When reading, it is also a one-time reading. If read, no data will block
3, Randomly write 0 or 1 to the channel
3.1 cases
package main
import (
"fmt"
"time"
)
func main() {
ch := make(chan int, 1)
for i := 0; i < 10; i++ {
///Keep writing 0 or 1 randomly to the channel
select {
case ch <- 0:
case ch <- 1:
}
//Fetch data from channel
i := <-ch
fmt.Println("The data for the pipeline is:", i)
time.Sleep(1e9)
}
}
output
The data for the pipeline is: 0
The data for the pipeline is: 1
The data for the pipeline is: 1
The data for the pipeline is: 0
The data for the pipeline is: 1
The data for the pipeline is: 0
The data for the pipeline is: 1
The data for the pipeline is: 0
The data for the pipeline is: 0
The data for the pipeline is: 0
4, High performance concurrent programming must set gomaxproc to the maximum number of cores, which is determined by runtime Numcpu() get
When performing some expensive computing tasks, we hope to make full use of the multi-core characteristics of modern servers to parallelize the tasks as much as possible, so as to reduce the total computing time.

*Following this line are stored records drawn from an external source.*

(** The extensions as [build_client_hello] collects them, before the shuffle. *)
Definition hello_extensions (g : Greases) (sni shares : list Z) : list (Z * list Z) :=
  [(g_ext_first g, []);
   (EXT_SERVER_NAME, push_u16_vec (0x00 :: push_u16_vec sni));
   (EXT_EXTENDED_MASTER_SECRET, []);
   (EXT_RENEGOTIATION_INFO, [0x00]);
   (EXT_SUPPORTED_GROUPS, push_u16_vec (push_u16 (g_group g) ++ (pr_supported_groups CHROME ≫= push_u16)));
   (EXT_EC_POINT_FORMATS, [0x01; 0x00]);
   (EXT_SESSION_TICKET, []);
   (EXT_ALPN, push_u16_vec (pr_alpn CHROME ≫= λ p, wrap 8 (len p) :: p));
   (EXT_STATUS_REQUEST, [0x01; 0x00; 0x00; 0x00; 0x00]);
   (EXT_SIGNATURE_ALGORITHMS, push_u16_vec (pr_signature_algorithms CHROME ≫= push_u16));
   (EXT_SCT, []);
   (EXT_KEY_SHARE, push_u16_vec (push_u16 (g_ks g) ++ push_u16 1 ++ [0x00] ++ shares));
   (EXT_PSK_KEY_EXCHANGE_MODES, [0x01; 0x01]);
   (EXT_SUPPORTED_VERSIONS, let l := push_u16 (g_version g) ++ push_u16 0x0304 in wrap 8 (len l) :: l);
   (EXT_COMPRESS_CERTIFICATE, [0x02; 0x00; 0x02]);
   (EXT_APPLICATION_SETTINGS, push_u16_vec (2 :: ALPN_H2));
   (g_ext_last g, [])].

Definition build_client_hello (sni : list Z) (r : rng) : result (list Z) CoreError * rng :=
  if MAX_SNI_LEN <? len sni then (Err ValidationError, r)
  else
    let '(g, r1) := draw_greases r in
    let '(random, r2) := fill_bytes r1 32 in
    let '(session_id, r3) := fill_bytes r2 32 in
    let body := push_u16 TLS_LEGACY_VERSION ++ random ++ [32] ++ session_id ++
      push_u16_vec (push_u16 (g_cipher g) ++ (pr_cipher_suites CHROME ≫= push_u16)) ++ [1; 0x00] in
    let '(shares, r4) := key_share_entries (pr_key_share_groups CHROME) r3 in
    let '(exts, r5) := shuffle ((uncurry extension) <$> hello_extensions g sni shares) r4 in
    let ext_bytes := concat exts in
    let ext_bytes := match padding_extension body ext_bytes with Some pad => ext_bytes ++ pad | None => ext_bytes end in
    (Ok (handshake_message HS_TYPE_CLIENT_HELLO (body ++ push_u16_vec ext_bytes)), r5).

End Client.

(** Months of a date written [YYYYMM]. *)
Definition to_months (ym : Z) : Z := (ym / 100) * 12 + ym mod 100.
Definition profile_is_fresh (now_yyyymm max_age_months : Z) : bool :=
  sat_sub (to_months now_yyyymm) (to_months PROFILE_CAPTURED) <=? max_age_months.

(** ** The server's side *)

Definition HRR_RANDOM : list Z :=
  [0xCF; 0x21; 0xAD; 0x74; 0xE5; 0x9A; 0x61; 0x11; 0xBE; 0x1D; 0x8C; 0x02; 0x1E; 0x65; 0xB8; 0x91;
   0xC2; 0xA2; 0x11; 0x16; 0x7A; 0xBB; 0x8C; 0x5E; 0x07; 0x9E; 0x09; 0xE2; 0xC8; 0xA8; 0x33; 0x9C].
Definition DOWNGRADE_TLS12 : list Z := [0x44; 0x4F; 0x57; 0x4E; 0x47; 0x52; 0x44; 0x01].
Definition DOWNGRADE_TLS11 : list Z := [0x44; 0x4F; 0x57; 0x4E; 0x47; 0x52; 0x44; 0x00].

At this time, we need to understand the number of CPU cores and decompose the computing tasks into multiple goroutine s to run in parallel.
Let's simulate a completely parallel computing task: calculating the sum of N integer numbers.
4.1. Case: calculate the sum of N integer numbers
We can divide all integer numbers into M parts, M is the number of CPU s.
Let each CPU start to calculate the calculation task assigned to it, and finally accumulate the calculation results of each CPU again, so as to get the sum of all N integer numbers
package main
type Vector []float64
// Computing tasks assigned to each CPU
func (v Vector) DoSome(i, n int, u Vector, c chan int) {
for ; i < n; i++ {
v[i] += u[i]
}
c <- 1
// Signal the task manager that I have finished the calculation
}
const NCPU = 16
// Assume a total of 16 cores
func (v Vector) DoAll(u *Vector) {
c := make(chan int, NCPU) // It is used to receive the task completion signal of each CPU
for i := 0; i < NCPU; i++ {
go v.DoSome(i*len(v)/NCPU, (i+1)*len(v)/NCPU, u, c)
}
// Wait for all CPU tasks to complete
for i := 0; i < NCPU; i++ {
<-c // A data is obtained, indicating that a CPU calculation is completed
}
// This means that all calculations have been completed
}
func main() {
}
DoAll() divides the tasks according to the number of CPU cores, and then opens up multiple goroutine s to execute these computing tasks in parallel.
We can first control how many CPU cores are used by setting the value of the environment variable GOMAXPROCS.
The specific operation method is to directly set the value of the environment variable GOMAXPROCS, or call the following statement before starting goroutine in the code to set the use of 16 CPU cores:
runtime.GOMAXPROCS(16)
How many CPU cores should be set? In fact, another function NumCPU() is provided in the runtime package to obtain the number of cores.
5, Actively transfer the time slice to other goroutines and execute the current goroutine at a certain time in the future
It is implemented using the Gosched() function in the runtime package.